3°) d’enjoindre au préfet de Seine-et-Marne de réexaminer sa situation dans un délai de deux mois et de la munir, dans cette attente, d’un récépissé l’autorisant à travailler.



Vu :
- les autres pièces du dossier ;
- la requête enregistrée le 26 octobre 2025 sous le numéro 2515648 par laquelle Mme A... B... demande l’annulation des décisions attaquées.

Vu :
- l’accord franco-algérien du 27 décembre 1968 modifié ;
- la convention européenne de sauvegarde des droits de l’homme et des libertés fondamentales
- le code de l’entrée et du séjour des étrangers et du droit d’asile ;
- le code de justice administrative.

La présidente du tribunal a désigné Mme Iffli, conseillère, pour statuer sur les demandes de référé.

Considérant ce qui suit :

Mme A... B..., ressortissante algérienne né en 1995 à El-Hamman (Algérie) s’est vue délivrer un certificat de résidence algérien valable jusqu’au 9 juillet 2025 dont elle a sollicité le renouvellement. Par un arrêté du 23 septembre 2025, dont elle sollicite la suspension dans le cadre de la présence instance, le préfet de Seine-et-Marne a refusé de lui renouveler son titre de séjour, l’a obligée à quitter le territoire français dans un délai de trente jours et a fixé le pays de destination.
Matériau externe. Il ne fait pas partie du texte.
(** Four views, loaded in two orders. *)
Lemma registry_order_independent_of_load_order_witness :
  let loaded := [demo_map; demo_darkroom; demo_tethering; demo_lighttable] in
  let loaded' := [demo_lighttable; demo_tethering; demo_darkroom; demo_map] in
  let registry := dt_view_manager_load_modules loaded in
  let registry' := dt_view_manager_load_modules loaded' in
  Permutation loaded loaded'
  /\ registry = [demo_lighttable; demo_darkroom; demo_map; demo_tethering]
  /\ registry' = [demo_lighttable; demo_darkroom; demo_map; demo_tethering]
  /\ Permutation loaded registry
  /\ registry
     = flat_map (fun n => listed_as n registry) view_order ++ unlisted registry
  /\ StronglySorted (@name_le Z) (unlisted registry)
  /\ Forall2 (@registry_eqv Z) registry registry'
  /\ registry = registry'.
Proof.
  assert (Hp : Permutation
                 [demo_map; demo_darkroom; demo_tethering; demo_lighttable]
                 [demo_lighttable; demo_tethering; demo_darkroom; demo_map])
    by (apply (Permutation_rev
                 [demo_map; demo_darkroom; demo_tethering; demo_lighttable])).
  split; [ exact Hp | ]. split; [ reflexivity | ]. split; [ reflexivity | ].
  destruct (registry_order_independent_of_load_order Hp)
    as (H1 & H2 & H3 & H4 & H5).
  split; [ exact H1 | ]. split; [ exact H2 | ]. split; [ exact H3 | ].
  split; [ exact H4 | ].
  apply H5.
  intros a b [<-|[<-|[<-|[<-|[]]]]] [<-|[<-|[<-|[<-|[]]]]] H;
    first [ reflexivity | vm_compute in H; discriminate ].
Defined.

(** "histogram" claims the motion; "import" is called all the same, and
    the lighttable is not. *)
Lemma mouse_moved_reaches_every_module_witness :
  let s := demo_state (Some demo_lighttable) [] 0 in
  let r := dt_view_manager_mouse_moved
             (collaborators := demo_collaborators demo_plugins) 0 0 0 1 s in
  current_view (view_manager s) = Some demo_lighttable
  /\ log r = [EvLib "navigation" L_mouse_moved 0;
              EvLib "histogram" L_mouse_moved 1;
              EvLib "import" L_mouse_moved 0]
  /\ map forget_ret (filter is_lib_call (log r))
     = map (fun p => EvLib (plugin_name p) L_mouse_moved 0)
           (consulted (collaborators := demo_collaborators demo_plugins)
                      (fun p => is_some (lib_mouse_moved p))
                      demo_lighttable demo_plugins)
  /\ filter is_view_call (log r)
     = (if none_handled (filter is_lib_call (log r))
           && is_some (mouse_moved demo_lighttable)
        then [EvView "lighttable" H_mouse_moved 0] else [])
  /\ log r = filter is_lib_call (log r) ++ filter is_view_call (log r).
Proof.
  split; [ reflexivity | ]. split; [ reflexivity | ].
  apply (mouse_moved_reaches_every_module
           (collaborators := demo_collaborators demo_plugins)
           (demo_state (Some demo_lighttable) [] 0) 0 0 0 1
           (v := demo_lighttable)).
  reflexivity.
Defined.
Aux termes de l'article L. 521-1 du code de justice administrative : « Quand une décision administrative, même de rejet, fait l'objet d'une requête en annulation ou en réformation, le juge des référés, saisi d'une demande en ce sens, peut ordonner la suspension de l'exécution de cette décision, ou de certains de ses effets, lorsque l'urgence le justifie et qu'il est fait état d'un moyen propre à créer, en l'état de l'instruction, un doute sérieux quant à la légalité de la décision.». » ; et qu'aux termes de l'article L. 522-1 dudit code : « Le juge des référés statue au terme d'une procédure contradictoire écrite ou orale. Lorsqu'il lui est demandé de prononcer les mesures visées aux articles L. 521-1 et L. 521-2, de les modifier ou d'y mettre fin, il informe sans délai les parties de la date et de l'heure de l'audience publique (...) ». L'article L. 522-3 dudit code dispose : « Lorsque la demande ne présente pas un caractère d'urgence ou lorsqu'il apparaît manifeste, au vu de la demande, que celle-ci ne relève pas de la compétence de la juridiction administrative, qu'elle est irrecevable ou qu'elle est mal fondée, le juge des référés peut la rejeter
par une ordonnance motivée sans qu'il y ait lieu d'appliquer les deux premiers alinéas de l'article L. 522-1. ».

En premier lieu, il ressort des pièces du dossier que Mme A... B..., qui ne justifie ni des soins qu’elle reçoit, ni de son incapacité à se faire soigner dans son pays d’origine, ni d’une menace immédiate de licenciement, ni de l’existence d’une vie familiale en France alors qu’une demande de regroupement familial au bénéfice de son mari a été effectuée le 28 aout dernier, n’apporte aucun élément permettant d’établir l’urgence de la suspension des décisions de refus de titre de séjour et d’obligation de quitter le territoire français qu’elle conteste. Il y a en conséquence lieu de rejeter pour ce motif les conclusions aux fins de suspension des décisions contestées qu’elle présente.

En second lieu, les conclusions tendant à l’annulation des décisions contestées et à ce qu’il soit enjoint au préfet de Seine-et-Marne de réexaminer sa situation ne relèvent
pas de l’office du juge des référés dont les mesures présentent nécessairement un caractère provisoire ou conservatoire.

Il résulte de ce qui précède, et sans qu’il soit besoin de se prononcer sur l’existence d’un moyen propre à créer un doute sérieux, que la requête de Mme A... B... doit être rejetée en toutes ses conclusions par application de l’article L. 522-3 du code de justice administrative.



O R D O N N E :

Article 1er : La requête de Mme A... B... est rejetée.




Article 2 : La présente ordonnance sera notifiée à Mme D... B....


Fait à Melun, le 30 octobre 2025.


Le juge des référés,





Signé : C. IFFLI

La République mande et ordonne au ministre de l’intérieur en ce qui le concerne ou à tous commissaires de justice à ce requis en ce qui concerne les voies de droit commun contre les parties privées de pourvoir à l’exécution de la présente décision.